Because the term wellness has been used indiscriminately for decades, many have abandoned it for more generic labels (eg, health promotion). Yet others, especially those who embraced and used it decades ago, continue to describe wellness as a positive lifestyle for anyone seeking to thrive, flourish, and maintain vitality and well-being. Wellness advocates and promoters do not confuse the term, first used in the 1950s by physician Halbert L. Dunn with topics related to prevention, health education, alternative medicine, the spa business, product promotions or other unrelated industries.

However, since so many doctors, businessmen, alternative medicine advocates, spa promoters, and assorted New Age hippie hippies like actress Gwyneth Paltrow have adopted the term for their own disparate interests unrelated to personal responsibility, I decided decades ago to create a brand for authentic wellness

To distinguish my work that promotes a positive model for improving lives based on the true nature and logical dimensions of positive wellness, I added the REAL modifier to the word wellness.
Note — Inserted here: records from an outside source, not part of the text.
(** The segment [p] that filled the first hole: the runs that remain start
    above the next hole. *)
Lemma runs_past_hole p got a fresh right r :
  acker_ok got a -> cells p (maxseen_ a + 1) got a -> 0 <= p < next_ a -> p <= maxseen_ a ->
  hole_right (Z.to_nat (maxseen_ a + 1 - p)) p a = Ok r ->
  right = (if r =? -1 then wrap_i32 (maxseen_ a + 1) else r) ->
  Forall (run_above p got a) fresh -> Forall (fun b => ~ covered_by (0, right) b) fresh ->
  Forall (run_above (next_ a) got a) fresh.
Proof.
  intros [Hc Hn Hm Hg Hh Hz] Hcp Hp Hpm E Er H1 H2.
  assert (Hright : next_ a <= right).
  { destruct (hole_right_ok p (maxseen_ a + 1) got a (Z.to_nat (maxseen_ a + 1 - p)) p Hcp)
      as (r' & E2 & Hr & _ & Hz'); [lia..|]. assert (r' = r) as -> by congruence.
    rewrite Z2Nat.id in Hr by lia. rewrite wrap_small in Er by lia. cbn zeta in Hr. subst right.
    destruct (Z.eqb_spec r (-1)) as [|Hr1]; [lia|].
    destruct (Z.le_gt_cases (next_ a) r); [done|]. destruct (Hg r); [lia|by apply Hz']. }
  rewrite Forall_forall in H1, H2 |- *. intros b Hb'. destruct (H1 b Hb') as (Hl & Hr & Hi).
  specialize (H2 b Hb'). unfold covered_by in H2. cbn in H2. split; [|done].
  destruct (Z.le_gt_cases (fst b) (next_ a)); [|lia]. destruct (Hi (next_ a)); [lia|done].
Qed.

(** What [build_blocks] reports after [blocks]. *)
Definition built (R : reports) got a nblocks old (rest : list (Z * Z)) : Prop :=
  exists runs stale, rest = runs ++ stale /\ Forall (run_above (next_ a) got a) runs /\
    Forall (.∈ before_reset R) stale /\
    (next_ a <= old -> exists b tl, runs = b :: tl /\ run_around got old b) /\
    Z.of_nat (length rest) <= nblocks.

Lemma build_blocks_below fuel R p got a s es old blocks :
  acker_ok got a -> cells p (maxseen_ a + 1) got a -> 0 <= p <= next_ a ->
  sacker_ok R p got a s es -> 0 <= old <= maxseen_ a -> (3 < fuel)%nat -> old < next_ a ->
  p = next_ a \/ old = p /\ p < next_ a /\ blocks = [] ->
  Z.of_nat (length blocks) < base_nblocks_ s ->
  exists rest s' es', build_blocks fuel old blocks s a = Ok (blocks ++ rest, s') /\
    sacker_ok (reported (blocks ++ rest) R) (next_ a) got a s' es' /\
    base_nblocks_ s' = base_nblocks_ s /\
    built R got a (base_nblocks_ s - Z.of_nat (length blocks)) old rest.
Proof.
  intros Hok Hcp Hp Hs Hold Hf Hlt Hcase Hlen. pose proof (sacker_length _ _ _ _ _ _ Hs) as Hes.
  destruct Hs as [Hsr Hsz Hb (fresh & stale & -> & Hruns & Hst) Hrep]. pose proof Hok as [Hc Hn Hm _ _ _].
  rewrite length_app in Hes.
  assert (Hbnd : Forall (fun b => 0 <= fst b /\ 0 <= snd b <= maxseen_ a + 1) fresh).
  { eapply Forall_impl; [exact Hruns|]. intros b (? & ? & _). lia. }
  assert (Hseq : Seqno a = next_ a - 1) by (unfold Seqno; apply wrap_i32_id; unfold in_i32; lia).
  unfold build_blocks. rewrite Hseq, (proj2 (Z.leb_le _ _)) by lia.
  destruct (hole_right_total _ _ _ _ (Z.to_nat (maxseen_ a + 1 - old)) old Hcp) as (r & E).
  rewrite E. cbn [rbind]. set (right := if r =? -1 then _ else r).
  destruct (older_blocks_ok fuel (0, right) (maxseen_ a) (base_nblocks_ s) [] fresh stale blocks (sf_ s))
    as (new & new' & fresh' & stale' & sf' & E' & R1 & R2 & [R3 R3'] & [R4 R4'] & R5 & R6);
    try (done || (simpl; rewrite ?length_app; unfold NSA in *; lia)).
  cbn [length] in E'. change (Z.of_nat 0) with 0 in E'. rewrite E'. cbn [rbind].
  rewrite (proj2 (Z.ltb_ge _ _)) by lia. cbn [rbind].
  assert (Hruns' : Forall (run_above (next_ a) got a) fresh').
  { pose proof (sublist_Forall _ _ _ R3 Hruns) as H1. destruct Hcase as [->|(-> & _ & ->)]; [done|].
    eapply (runs_past_hole p); try done; [lia..|]. apply R5. simpl. lia. }
  apply Forall_app in Hrep as [Hrf Hrs].
  assert (Hst' : Forall (.∈ before_reset R) stale') by (by eapply sublist_Forall).
  eexists (new ++ new'), _, (fresh' ++ stale'). split; [done|]. split; [|split; [done|]].
  - constructor; cbn; [exact R1|done|done|by exists fresh', stale'|].
    apply Forall_reported, Forall_app. split; by eapply sublist_Forall.
  - exists new, new'. split_and!; [done|by eapply sublist_Forall|by eapply sublist_Forall|lia|].
    specialize (R6 ltac:(lia)). rewrite (length_app blocks) in R6. lia.
Qed.

Lemma build_blocks_above fuel R got a s es old blocks :
  acker_ok got a -> sacker_ok R (next_ a) got a s es -> next_ a <= old <= maxseen_ a ->
  got old <> 0 -> (3 < fuel)%nat -> Z.of_nat (length blocks) < base_nblocks_ s ->
  exists rest s' es', build_blocks fuel old blocks s a = Ok (blocks ++ rest, s') /\
    sacker_ok (reported (blocks ++ rest) R) (next_ a) got a s' es' /\
    base_nblocks_ s' = base_nblocks_ s /\
    built R got a (base_nblocks_ s - Z.of_nat (length blocks)) old rest.
Proof.
  intros Hok Hs Hold Hgot Hf Hlen. pose proof (sacker_length _ _ _ _ _ _ Hs) as Hes.
  destruct Hs as [Hsr Hsz Hb (fresh & stale & -> & Hruns & Hst) Hrep]. pose proof Hok as [Hc Hn Hm _ _ _].
  rewrite length_app in Hes.
  assert (Hbnd : Forall (fun b => 0 <= fst b /\ 0 <= snd b <= maxseen_ a + 1) fresh).
  { eapply Forall_impl; [exact Hruns|]. intros b (? & ? & _). lia. }
  assert (Hseq : Seqno a = next_ a - 1) by (unfold Seqno; apply wrap_i32_id; unfold in_i32; lia).
  unfold build_blocks. rewrite Hseq, (proj2 (Z.leb_gt _ _)) by lia.
  destruct (newest_run got a old Hok) as (r & l & -> & El & Hrun & Har); [lia|done|].
  cbn [rbind]. rewrite Hseq in El. set (right := if r =? -1 then _ else r) in *. cbn zeta in El.
  rewrite El. cbn [rbind]. unfold put_block. rewrite (proj2 (Z.ltb_ge _ _)) by (unfold NSA in *; lia).
  cbn [rbind].
  destruct (older_blocks_ok fuel (l, right) (maxseen_ a) (base_nblocks_ s) [] fresh stale
    (blocks ++ [(l, right)]) (sf_ s))
    as (new & new' & fresh' & stale' & sf' & E' & R1 & R2 & [R3 R3'] & [R4 R4'] & _ & R6);
    try (done || (simpl; rewrite ?length_app; unfold NSA in *; lia)).
  cbn [length] in E'. change (Z.of_nat 0) with 0 in E'. rewrite E'. cbn [rbind].
  rewrite (proj2 (Z.ltb_lt _ _)) by lia.
  destruct (stack_push_ok sf' (fresh' ++ stale') (l, right) R1) as (k1 & k' & -> & E2 & R7 & R8); [lia|].
  cbn [rbind]. rewrite E2. cbn [rbind]. apply Forall_app in Hrep as [Hrf Hrs].
  assert (Hruns' : Forall (run_above (next_ a) got a) fresh') by (by eapply sublist_Forall).
  assert (Hst' : Forall (.∈ before_reset R) stale') by (by eapply sublist_Forall).
  eexists ((l, right) :: new ++ new'), _, _. rewrite <- !app_assoc in *. split; [done|].
  split; [|split; [done|]].
  - constructor; [exact R7|cbn; congruence|done| |].
    + apply runs_cons; [done|]. apply runs_take. by exists fresh', stale'.
    + constructor; [cbn; rewrite !elem_of_app; right; right; by left|]. apply Forall_take, Forall_reported, Forall_app.
      split; by eapply sublist_Forall.
  - exists ((l, right) :: new), new'.
    split_and!; [done|constructor; [done|by eapply sublist_Forall]|by eapply sublist_Forall|by eexists _, _|].
    specialize (R6 ltac:(rewrite length_app; simpl; lia)). rewrite (length_app blocks) in R6. cbn in R6 |- *. lia.
Qed.

(** The blocks of an acknowledgment of segment [old]: maybe one that reports a
    duplicate; then runs above the cumulative acknowledgment, the first of
    them around [old] if that segment is above it; and last some blocks that
    were reported before the last reset. *)
Definition ack_blocks (R : reports) (dup : bool) got a (nblocks old : Z) (blocks : list (Z * Z)) : Prop :=
  Z.of_nat (length blocks) <= nblocks /\
  exists dsack runs stale, blocks = dsack ++ runs ++ stale /\
    (dsack = [] \/ dsack = [(old, old + 1)] /\ dup = true) /\
    Forall (run_above (next_ a) got a) runs /\ Forall (.∈ before_reset R) stale /\
    (next_ a <= old -> (if dup then 1 else 0) < nblocks ->
     dsack = (if dup then [(old, old + 1)] else []) /\
     exists b tl, runs = b :: tl /\ run_around got old b).

Lemma no_blocks R dup got a nblocks old :
  0 <= nblocks -> nblocks = 0 \/ old < next_ a -> ack_blocks R dup got a nblocks old [].
Proof.
  intros H0 H1. split; [done|]. exists [], [], [].
  split; [done|]. split; [by left|]. split; [constructor|]. split; [constructor|].
  intros. exfalso. destruct dup; lia.
Qed.

Lemma sacker_reported R p got a s es blocks :
  sacker_ok R p got a s es -> sacker_ok (reported blocks R) p got a s es.
Proof. intros [H1 H2 H3 H4 H5]. constructor; try done. by apply Forall_reported. Qed.

Lemma sacker_empty R p got a s :
  stack_rep (sf_ s) [] -> size_ (sf_ s) = base_nblocks_ s -> 0 <= base_nblocks_ s <= NSA ->
  sacker_ok R p got a s [].
Proof. intros. constructor; try done. apply runs_nil. Qed.

(** Nothing to report, or no room: the stack is empty. *)
Lemma append_ack_quiet k es a dup nb seqno :
  stack_rep k es -> Z.of_nat (length es) <= nb ->
  (maxseen_ a <=? seqno) && negb (cnt_ k =? 0) = false ->
  ((seqno <? maxseen_ a) || dup) && (0 <? nb) = false ->
  es = [] /\ (nb <= 0 \/ maxseen_ a <= seqno).
Proof.
  intros Hsr Hes E1 E2. apply andb_false_iff in E2 as [E2|E2%Z.ltb_ge].
  - apply orb_false_iff in E2 as [E2%Z.ltb_ge _].
    apply andb_false_iff in E1 as [E1%Z.leb_gt|E1]; [lia|].
    apply negb_false_iff, Z.eqb_eq in E1. rewrite (sr_cnt _ _ Hsr) in E1.
    split; [destruct es; [done|simpl in E1; lia]|by right].
  - split; [destruct es; [done|simpl in Hes; lia]|by left].
Qed.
REAL is an acronym; the four letters REAL that represent reason, exuberance, athleticism and freedom.

How is this form of wellness different?

REAL wellness is about positive approaches, perspectives and possibilities to improve quality of life. Risk reduction, medical management, prevention, and everything else designed for cost containment in corporate wellness programming are all very well, as are medical services, medical tests, and most health care services usual. But it is better not to confuse such offers with the original and genuine form of well-being. The latter implies a focus beyond (and not included) the absence of ills, dysfunctions and discontent.

REAL wellness invites continuous learning and advancements toward life-affirming matters, including but not limited to happiness, positive passions, meaning and purpose, joy and affection, effective decision-making, and expansion of personal freedoms. It’s about living the kind of life you want to enjoy while being in top shape both physically and mentally.
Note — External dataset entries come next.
(* ===== verification/TcpSinkTheorems.v ===== *)
(** * The TCP sink: theorems

    What a sender may rely on: acknowledgments are cumulative, the blocks of
    the selective acknowledgment option are runs of segments that have come,
    up to blocks left from before a reset, the application gets each byte in
    order once, and an acknowledgment is delayed by no more than the interval. *)

From stdpp Require Import base numbers list gmap.
From Stdlib Require Import ZArith Lia Bool.
From S2P Require Import Prelude.
From S2P Require Import Store.
From S2P Require Import Float64.
From S2P Require Import EventQueue.
From S2P Require Import ListScheduler.
From S2P Require Import Scheduler.
From S2P Require Import Timer.
From S2P Require Import Acker.
From S2P Require Import AckerProps.
From S2P Require Import SackProps.
From S2P Require Import TcpSink.
From S2P Require Import TcpSinkProps.
From S2P Require Import DelAckProps.
From S2P Require Import DelAckRun.

Open Scope Z_scope.

(** ** The plain sink *)

(** C8: a sink receives any packets with numbers below [N], in any order, some
    more than once, with resets in between.  It frees each packet once, and
    acknowledges at once each one that was not sent before the last reset:
    with the number up to which every segment since that reset has come, and
    with blocks that are a true account of the segments above (a duplicate is
    reported only if it is one; a run of segments is above the next one
    expected and has come entirely; the first run is the whole run of segments
    around the one that came, if that one is above).  A reset runs the reset of
    the base class, which keeps the blocks of [Sacker]: blocks reported before
    the last reset may be reported again after it, at the end of the list, and
    there are no others; with no reset every block is true. *)
Theorem sink_acks_every_segment (fuel : nat) (N : Z) (k : TcpSink) (xs : list sink_op)
  (Hk : fresh_sink k) (HN : enough N fuel) (Hxs : Forall (in_window N) (arrivals xs)) :
  exists k' acts, sink_run fuel xs k = Ok (k', acts) /\
    acks_right (generate_dsacks_ k) (nblocks k) (lastreset_ k) no_reports [] xs (acks acts) /\
    freed acts = map pkt (arrivals xs).
Proof.
  destruct (sink_run_ok N fuel xs no_reports [] k (fresh_sink_inv N k Hk) HN Hxs)
    as (_ & k' & acts & E & _ & Ha & Hf).
  by exists k', acts.
Qed.

(** A sink with three blocks, and segments 0, 2, 2, 3, 1. *)
Definition sample_sink : TcpSink :=
  mkTcpSink (new_Acker false) (Some (mkSacker 3 (mkSackStack 3 0 (replicate 3 no_block))))
    false false None true false true false 0 f0 false 40.

Definition sample_seg (p : positive) (n : Z) (ts : f64) : segment :=
  mkSegment p 1000 0 64 n ts 0 0 0 0 0 0 0.

Definition sample_ops : list sink_op :=
  [Arrive f0 (sample_seg 1 0 f0); Arrive f0 (sample_seg 2 2 f0); Arrive f0 (sample_seg 3 2 f0);
   Arrive f0 (sample_seg 4 3 f0); Arrive f1 (sample_seg 5 1 f0)].

(** Then a reset, a packet sent before it and two sent after it. *)
Definition sample_reset_ops : list sink_op :=
  sample_ops ++ [ResetSink f1; Arrive f1 (sample_seg 6 4 f0); Arrive f1 (sample_seg 7 0 f1);
                 Arrive f1 (sample_seg 8 3 f1)].

(** Segments 0 and 2, a reset, and segment 5. *)
Definition stale_ops : list sink_op :=
  [Arrive f0 (sample_seg 1 0 f0); Arrive f0 (sample_seg 2 2 f0); ResetSink f1;
   Arrive f1 (sample_seg 3 5 f1)].

Lemma sample_sink_fresh : fresh_sink sample_sink.
Proof. constructor; [by exists false|intros x [= <-]; by exists 7|done]. Qed.

Lemma sample_enough : enough 6 100.
Proof. split; lia. Qed.

Lemma sample_reset_in_window : Forall (in_window 6) (arrivals sample_reset_ops).
Proof. repeat constructor; cbn; lia. Qed.

Lemma sink_acks_every_segment_witness :
  exists k' acts, sink_run 100 sample_reset_ops sample_sink = Ok (k', acts) /\
    acks_right true (Some 3) f0 no_reports [] sample_reset_ops (acks acts) /\
    freed acts = [1; 2; 3; 4; 5; 6; 7; 8]%positive.
Proof.
  exact (sink_acks_every_segment 100 6 sample_sink sample_reset_ops sample_sink_fresh sample_enough
    sample_reset_in_window).
Defined.

(** The numbers and the blocks of the seven acknowledgments. *)
Example sample_acks :
  (let! '(_, acts) := sink_run 100 sample_reset_ops sample_sink in
   Ok (map (fun p => (ak_seqno p, ak_sacks p)) (acks acts))) =
  Ok [(0, []); (0, [(2, 3)]); (0, [(2, 3); (2, 3)]); (0, [(2, 4)]); (3, []); (0, []);
      (0, [(3, 4)])].
Proof. vm_compute. reflexivity. Qed.

(** After the reset the sink reports segment 2, which has not come again. *)
Example reset_keeps_blocks :
  (let! '(_, acts) := sink_run 100 stale_ops sample_sink in
   Ok (map (fun p => (ak_seqno p, ak_sacks p)) (acks acts))) =
  Ok [(0, []); (0, [(2, 3)]); (-1, [(5, 6); (2, 3)])] /\
  history f0 stale_ops [] = [5].
Proof. split; vm_compute; reflexivity. Qed.

(** C11: where the size of a segment is a function [sz] of its number, what the
    application gets between two resets adds up to the sizes of the segments
    up to the number [m] acknowledged, each counted once, whatever came twice
    or out of order. *)
Theorem sink_delivers_in_order (fuel : nat) (N : Z) (sz : Z -> Z) (k : TcpSink) (xs : list sink_op)
  (Hk : fresh_sink k) (HN : enough N fuel) (Hxs : Forall (in_window N) (arrivals xs))
  (Hp : plain_run k xs) (Hsz : Forall (fun o => sg_size o = sz (sg_seqno o)) (arrivals xs))
  (Hpos : forall i, 0 < sz i) (Hsum : sum_range sz 0 (Z.max 1 N) < 2 ^ 31) :
  exists k' acts m, sink_run fuel xs k = Ok (k', acts) /\
    cumulative (history (lastreset_ k) xs []) m /\ sumZ (received acts) = sum_range sz 0 (m + 1).
Proof.
  destruct (fresh_sink_inv N k Hk) as (got & es & Hok & Hkn & Hm).
  destruct (sink_run_ok N fuel xs no_reports [] k (fresh_sink_inv N k Hk) HN Hxs)
    as (R' & k' & acts & E & Hi & _).
  destruct Hi as (got' & es' & Hok' & Hkn' & _). exists k', acts, (next_ (acker_ k') - 1).
  split; [done|]. split; [eapply knows_cumulative; [apply Hok'|done]|].
  pose proof (sink_run_bytes N fuel sz xs no_reports [] k got es k' acts Hok Hkn Hm HN Hxs Hp) as H.
  rewrite Z.sub_add. rewrite <- H; try done.
  - destruct Hk as [[dup ->] _ _]. cbn [next_ new_Acker].
    assert (sum_range sz 0 0 = 0) as -> by done. by rewrite Z.add_0_r.
  - intros i Hi. exfalso. apply Hkn in Hi. by apply elem_of_nil in Hi.
Qed.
If you’re going to invest time and energy in taking care of yourself, don’t settle for gadgets, diets, dilettante endeavors, or anything shy of REAL wellness.

Protection of the integrity and meaning of the concept

You can share my idea that other uses of wellness without this modifier are more likely FALSE wellness. I am pleased to announce that the United States Patent and Trademark Office (USPTO) has granted me a registered trademark for REAL wellness ® .
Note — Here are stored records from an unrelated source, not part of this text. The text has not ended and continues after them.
(** From [endfast] on: the new block is put between its neighbours, and
    joined to the ones it touches. *)
Lemma endfast_spec s A P Q C a b (needmerge : bool) t rf c :
  shape s (A ++ lnb a P ++ rnb b Q ++ C) -> a < b ->
  (P = None -> forall l x, last A <> Some (l, (x, a))) ->
  (Q = None -> forall l y, head C <> Some (l, (b, y))) ->
  (needmerge = true <-> P <> None \/ Q <> None) ->
  exists flags s' m, endfast (last (A ++ lnb a P).*1) (head (rnb b Q ++ C).*1) needmerge a b t rf c s
      = Ok (flags, s') /\
    shape s' (A ++ (m, (lend a P, rend b Q)) :: C) /\
    rcv_nxt_ s' = (if lend a P <=? rcv_nxt_ s then rend b Q else rcv_nxt_ s).
Proof.
  intros (ls & F & Hr & Hp & Ht) Hab HP HQ Hnm. rewrite (assoc_L (++)) in Hr.
  unfold endfast.
  destruct (link_new_spec s _ _ _ _ a b t rf c Hr) as (n & s1 & F' & v & -> & Hr1 & Hdt & Hv & _ & Ho).
  cbn [rbind]. injection Ho as Ho1 Ho2.
  assert (Hsum : total_ (add_total (b - a) s1) =
    wrap_i32 (sumlen (A ++ (n, (lend a P, rend b Q)) :: C).*2)).
  { cbn [total_ add_total]. rewrite Ho1, (wrap_total _ _ _ Ht). f_equal.
    rewrite !fmap_app, !fmap_cons. cbn [snd]. rewrite !sumlen_app, sumlen_cons.
    rewrite sumlen_lnb, sumlen_rnb. cbn [fst snd]. lia. }
  apply (add_total_rep (b - a)) in Hr1. set (s2 := add_total (b - a) s1) in *.
  assert (Hp2 : n :: ls ≡ₚ (A ++ lnb a P ++ (n, (a, b)) :: rnb b Q ++ C).*1).
  { rewrite Hp. rewrite !fmap_app, fmap_cons, !fmap_app. cbn [fst]. solve_Permutation. }
  rewrite <- (assoc_L (++)) in Hr1. destruct needmerge.
  - destruct (coalesce_spec s2 A P n a b Q C _ _ Hr1 Hp2 Hab HP HQ ltac:(by apply Hnm))
      as (fl & s' & -> & (ls' & F2 & Rf & Pf & Tf & Nf)).
    exists fl, s', (survivor n P Q). split; [done|].
    change (rcv_nxt_ s2) with (rcv_nxt_ s1) in Nf. rewrite Ho2 in Nf. split; [|done].
    exists ls', F2. split; [done|]. split; [done|]. rewrite Tf, Hsum. f_equal.
    rewrite !fmap_app, !fmap_cons. done.
  - assert (P = None /\ Q = None) as [-> ->].
    { destruct P, Q; try (split; done); exfalso;
        assert (false = true) by (apply Hnm; auto); done. }
    cbn [lnb rnb lend rend app] in *. change (rcv_nxt_ s2) with (rcv_nxt_ s1). rewrite Ho2.
    exists t, (if a <=? rcv_nxt_ s then set_rcv_nxt b s2 else s2), n. split; [done|].
    split; [|destruct (a <=? _); done]. exists (n :: ls), F'.
    split; [destruct (a <=? _); [by apply set_rcv_rep|done]|]. split; [done|].
    destruct (a <=? _); exact Hsum.
Qed.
The first person I told about the REAL wellness trademark award was Dr. Grant Donovan, the Halbert L. Dunn of Australia who popularized wellness in the 1980s and 1990s Downunder and with whom I have worked closely ever since. . This is what he wrote in a congratulatory email:


Wellness has become a catch-all marketing term, on a very long continuum, for everyone from medical and pseudo-health groups to resort owners, spa promoters, and tour operators. In fact, it can be difficult to find a more bastard word, in any language.

So, in a completely meaningless, randomly assembled world that is overpopulated with humans, who are here by chance and not by choice, I see a wellness lifestyle as a fun way to fill the time between birth and death, not a way to keep people alive to experience an insane or painful ending. That’s not REAL wellness.

Good luck getting well. I hope that REAL wellness helps at least some people find a fun path to the abyss.

Don’t be fooled by those who sell services and products as if there is a shortcut or an alternative to adopting a philosophy and creating/tuning a lifestyle that keeps you mentally and physically fit. There are no short cuts or effortless possibilities for genuine wellness beyond the limiting norms of the general population. To be on the timing of your game—that is, winning at life in all the most important ways—settle for nothing less than REAL wellness.